** DATA EXTRACTS follows **

(* ===== verification/Prelude.v ===== *)
(** * OrbisKV: a verification library

    OrbisKV is a sharded, replicated key-value store written in Go.  A group of
    nodes replicates a log with Raft (pkg/raft) over a durable persister
    (pkg/persister); committed commands drive a state machine (pkg/kv/server.go)
    over a Badger database (pkg/storage); cross-shard transactions use two-phase
    commit with a participant in every group (pkg/kv/tx.go), and shards move
    between groups under a per-shard state table (pkg/kv/shard_state.go).  A
    client (pkg/kv/client.go) finds the group and its leader through a router
    (pkg/sharding/router.go) that calls the gRPC service of a node
    (pkg/kv/grpc.go); a migrator (pkg/sharding/migrator.go) moves keys and shards.
    This library translates that code into Rocq functions and proves what makes
    it correct.

    ** Files, and the code they model

    - [Prelude]: machine integers with wrap-around, little-endian bytes, slices,
      string prefixes, and the lemmas and hints the components share.
    - [Json]: the JSON values encoding/json writes and reads (field lookup,
      integer ranges, omitempty, maps with integer keys).
    - [JsonText]: their text: the printer and the parser of encoding/json, the
      round trip, and that a cut object text does not parse.
    - [KvApi]: the request and reply types of pkg/kv/kvapi.go.
    - [ExpiryHeap]: container/heap on the slice of expiry items of
      pkg/storage/store.go, with its invariant and its permutation lemmas.
    - [Store], [StoreProps]: pkg/storage/store.go over the class [Badger].
      [Store] is the record of the database, the TTL heap and the tombstones;
      every method is a function with the source's name.
    - [ShardState]: pkg/kv/shard_state.go, table, snapshot and forwarding pool.
    - [Tx], [TxProps]: pkg/kv/tx.go.  The mutex is part of the state, so that an
      operation that waits for ever is the value [None].
    - [Topology], [TopologyProps]: pkg/sharding/topology.go, the owner table.
    - [Pb]: the messages of api/pb/kvraft.proto.
    - [Router], [RouterProps], [RouterCalls], [RouterScan]: pkg/sharding/router.go.
      Connection pools and caches are maps in the record [ShardRouter]; dialling and
      the answers of replicas are functions; a write into a nil map is [None].
    - [TxCoord], [TxCoordProps]: pkg/kv/tx_coordinator.go, the client's side of a
      transaction, with the transaction queries of pkg/kv/grpc.go.
    - [TxOutcomes], [TxGlobal], [TxMoved]: which records an operation of a participant may
      write, and the step relation of any number of clients and groups over a
      network that delays, repeats and loses requests; [TxMoved] is a run in which
      a [Rollback] after a shard moved splits a transaction.
    - [Server], [ServerProps]: pkg/kv/server.go, [DoOp] and all handlers.
    - [Wal], [WalProps]: pkg/wal/logger.go.  The file is its bytes; the worker's
      queue and batch are lists; a write may stop anywhere.
    - [Rsm], [RsmProps], [RsmClients], [RsmRuns]: pkg/kv/consensus.go over the
      class [StateMachine] ([kv_state_machine] is the server).  [Submit] is split
      into its critical sections; [RsmClients] is the step relation of any number
      of clients with the apply loop; [RsmRuns] has concrete runs.
    - [RsmLoop]: the apply loop over a sequence of messages.
    - [Watch], [WatchProps]: pkg/watch/manager.go.  The watchers live in a heap
      shared with their subscribers; [WatchProps] interleaves subscribers,
      publishers, the process loop, the health check and [Close].
    - [Grpc], [GrpcProps]: pkg/kv/grpc.go, every method of the service as a
      function of [Submit], and the watch stream as a session.
    - [Net]: groups as abstract machines, with a script of what happens around
      every call (other clients, executions without an answer, refusals).
    - [Client], [ClientProps]: pkg/kv/client.go, the retry loops of a clerk.
    - [Migrator], [MigratorProps], [MigratorOnline], [MigratorNet]:
      pkg/sharding/migrator.go over records of operations, the laws its theorems
      need of them, and the proof that the groups of [Net] satisfy the laws.
    - [KvMigrate], [KvMigrateProps]: cmd/kvmigrate/main.go, from the flags and the
      configuration files to the exit code and the file written.
    - [Kvcli], [KvcliProps]: cmd/kvcli/main.go, lines of input to commands, the
      retries of a put and the watches of a session.
    - [Bootstrap], [BootstrapProps]: the server process: cmd/server/main.go,
      pkg/kv/bootstrap.go, the settings of pkg/kv/consensus.go, the addresses and
      the cluster status of pkg/kv/grpc.go.  [StartKVServer] is the composition of
      [NewKVServer], [MakeRSM] and [RebuildLockTable].
    - [Gob]: the gob stream of an integer command, the instance that shows the
      interface [GobCommand] of a replicated command can be implemented.
    - [Persister], [PersisterProps]: pkg/persister/file.go.  The directory is a
      map from file names to contents; a durable write is one map update; a
      crash leaves a prefix of the writes, or a prefix of the appended bytes.
    - [PersisterWorker], [PersisterWorkerProps], [PersisterDurable]: its worker,
      with channels, batches and done channels, under any schedule of clients and
      worker, and what an acknowledgement means after a crash.
    - [Disk], [DiskProps]: the file system below: [durableWrite], [syncDir] and the
      append as system calls, each of which can fail, on inodes and directory
      entries; [crash] relates a state of the disk to the files a crash may leave.
    - [PersisterFiles], [PersisterDisk]: file names, [parseGeneration], the scan of
      the directory, the manifest's JSON and [loadManifest] over bytes; full saves
      and appends on the disk, read back after a crash.
    - [RaftState], [RaftStateProps]: the node of pkg/raft/raft.go, its log and
      the incremental encoder with its cache.
    - [Raft]: the handlers of pkg/raft/raft.go.  Every critical section under
      [rf.mu] is a function from the node to [option]al (node, messages, disk
      requests), where [None] is a panic (a slice or index out of range).
      [raft_event] and [raft_exec] collect them.
    - [RaftNode]: pkg/raft/types.go, the interface [Node] with its laws, and the
      node of raft.go as an instance.
    - [RaftPeers]: the connection cache of [callPeer], its steps interleaved.
    - [RaftLemmas], [RaftInv], [RaftProps], [RaftRuns]: frame lemmas, the
      invariant of a node with its disk, the theorems, and concrete runs.
    - [Election], [ElectionSafety]: what each handler does to term and vote, and
      a cluster of nodes over a network that loses, repeats and reorders
      messages, with crashes.

    ** What the theorems show

    - Elections: a cluster never has two leaders in one term, restarts included.
    - Raft: the only event that panics a reachable node is a heartbeat goroutine of
      a deposed leader whose log was cut; a restart recovers the term, the
      vote and the log when the disk requests are carried out in order;
      [AppendEntries] computes the merged log and the answer for any message, and
      changes committed entries only if the message contradicts them; the commit
      rule takes the highest entry of the current term that a majority stores,
      the node itself only what it has persisted; the applier delivers each index
      once and in order; snapshots keep the suffix of the log; the hint of a
      rejected append gives the exact next index, and the cases in which the leader
      backs up.  What the events are assumed to be is [event_ok] of [RaftInv]: replies
      answer what was sent, messages do not contradict committed entries (this is
      what the missing role test of a heartbeat can break, as two runs show),
      values are of 64 bits and the encoded state is below 4 GiB.
    - Persister: an append reads back, a crash in an append leaves a prefix of
      its frames, a crash in a full save leaves the old or the new generation;
      acknowledged hard states survive any schedule of the worker, acknowledged
      states do when full saves and appends are not under way at once.
    - Disk: whatever system calls fail and wherever the machine stops, a
      [durableWrite] leaves the old or the new content and touches nothing else; a
      restart over the bytes left by a full save reads the old or the new state, and
      the new one once it was acknowledged; an acknowledged append is read back.
      Only a delta file that an append has to create can be lost after the
      acknowledgement.
    - Connections between nodes: none is closed twice, none leaks, at most one per
      address stays open.
    - Store: compare-and-swap with expiry, atomic batches, well-formedness of
      the stores that any methods reach, failed restores, [Clear] and [Close]
      included, snapshot round trip, the heap walk equals the scan.
    - Log of applied operations: replay after a crash sees every whole line and
      some first ones of the cut write, truncation keeps exactly the later
      entries, accepted entries reach the file in order.
    - Replicated state machine: an answer OK is the result of executing the
      client's operation at its index; operations survive the log in the form
      [wal_request]; recovery executes, each with its own clock, the operations
      above the snapshot that the log marks for execution ([ResolveTxStatus] is
      not, although it can abort a transaction); the state after the apply loop depends on the messages alone.
    - Start: the configuration is accepted exactly when the node's index is that of
      a peer; distinct servers get distinct gRPC addresses; after the start exactly
      the keys of undecided transactions are locked.
    - Transactions in one group: outcomes are exclusive and stable, prepare locks
      and validates, commit is all or nothing, recovery rebuilds exactly the
      undecided transactions.
    - Transactions across groups: as long as [Rollback] finds the coordinator that
      [Commit] chose, when one group has committed a transaction no group has
      aborted it, and what [Commit] returns is the outcome recorded; the plan of
      [Commit] sends every key to its owner, and the retries of phase 2 end.
    - Topology: every key has a registered owner, assignment and expansion are
      balanced, and the planning loops end.
    - Watch: no interleaving panics, and a subscriber gets the matching events in
      the order of processing, except those that found its buffer full.
    - Router: the constructor and calls made one after another, [Close] among them,
      with dialling results that change all the time, keep the pools and caches
      consistent and never write into a nil map (a [Close] while a hint is being
      dialled does); a call returns the answer of a leader that is among the
      candidates, and caches it; a scan of all groups with a limit is the first
      part of a sorted merge of everything, keys that are in two groups twice.
    - Service: transaction messages arrive as the requests the coordinator meant,
      the configuration of a recovery survives its message, a watch session leaves
      no watcher behind unless it cancels a watch that is not its current one.
    - Client: every call ends; the pauses, computed in double precision as the code
      does, are bounded; a definite answer is the
      group's reply to the last request executed.
    - Migrator: while nobody else writes the keys, a plan lists exactly the entries
      to move; executing it changes nothing else, moves everything when it reports
      no error and loses no more values than it reports failures; an online
      migration of the keys with a prefix loses none of them; after an expansion
      that succeeds the configuration written routes every key to its value,
      except keys without the prefix in a moved shard.
    - Interactive client: commands survive typing and parsing, a put reports the
      answer to its last write, a session leaves no watch behind its exit.
    - Server: refinement of an abstract versioned map, read your write, what the
      source does for a write in a migrating shard, refusals, expiry, scans,
      snapshots and what a restore decides of the prepared transactions in them.
    - Several theorems are concrete runs in which the code does not do what its
      comments or its other paths intend; their doc comments say so.

    ** Interfaces and parameters

    [Badger] is the interface of the database, with its transaction laws as
    class fields; [StoreProps] gives two instances, a map and a map whose
    commits fail from some point on.  [GobCommand] is the interface of a
    command that can travel through encoding/gob.  [StateMachine] is what the
    replicated state machine asks of the server.  [lawful_router] and
    [lawful_server] are what the migrator relies on; [net_router_lawful] and
    [net_server_lawful] show that groups refining the abstract map provide it,
    [doCleanupShard_refines] that the server's clean-up is the abstract one.
    [Node] and [NodeLaws] are what the layer above raft relies on
    ([raft_node_laws] is the instance).  The hash of a key, the dialer
    and the RPC stubs, the order in which Go ranges over a map, and clocks are
    arguments.

    ** Bounds and fuel

    Integers are unbounded [Z] with Go's wrap-around written where it can
    matter (TTL arithmetic, versions, statistics, conversions, encodings).
    Raft terms and indices are kept within int64 by the invariant, and the
    events carry the bound as a premise.  Loops that are not structural carry
    fuel that is proved or evidently enough: [up] and [down] the length of the
    heap, [peek_loop] the length of the heap, [wal_replay_loop] and [rewrite_loop]
    one more than the length of the file (a round consumes a newline), [parse_value]
    the length of its text, [replay_loop] one more than the
    length of the file (a frame has at least 16 bytes), [advance_loop] and
    [applier_loop] the distance of the indices they walk, [take_shards] one more
    than the number of shards (each round moves one).  [retryCommitInBackground]
    is a loop without bound in the source: [retry_terminates] gives the number of
    rounds after which it has returned.  The loops of a clerk have one more than
    [maxAttempts] ([clerk_terminates]); [watchSingleGroup] is endless in the source
    and its fuel bounds the rounds looked at.

    ** Not modelled

    Goroutine scheduling other than the order of critical sections, the RPC
    transport itself, timers other than as clock arguments, performance counters and
    logging.  A failed system call is a value in [Disk]; in [Persister] and the
    files over it durable writes succeed, and [PersisterDisk] relates the two.  Keys are non-empty and
    not reserved by Badger, strings are valid UTF-8, JSON names are matched
    exactly.  Badger directories that were removed or renamed in part are not
    states of [Store].  User writes to the reserved keys _tx:... are excluded in
    the theorems on transactions.  In [TxGlobal] a group is one participant: that its
    replicas agree is what the theorems on Raft and the replicated state machine
    are about.  In [Net] and the theorems on the migrator a group is the abstract
    map a server refines, and keys that are moved do not expire and have no other
    writer.  Generated protobuf code, the opening of listening sockets,
    pprof and the benchmark programs are left out. *)
From stdpp Require Import prelude gmap strings sorting.
From stdpp Require Import options.

Declare Scope orbis_scope.
Delimit Scope orbis_scope with orbis.
Local Open Scope Z_scope.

** End of DATA EXTRACTS **

» YOUR INSTRUCTIONS: Please transcribe exactly the lines above from the line that has "the stores that" up to and including the line that has "client's operation at"; no other line belongs in the answer.

» RESPONSE BOX:
      the stores that any methods reach, failed restores, [Clear] and [Close]
      included, snapshot round trip, the heap walk equals the scan.
    - Log of applied operations: replay after a crash sees every whole line and
      some first ones of the cut write, truncation keeps exactly the later
      entries, accepted entries reach the file in order.
    - Replicated state machine: an answer OK is the result of executing the
      client's operation at its index; operations survive the log in the form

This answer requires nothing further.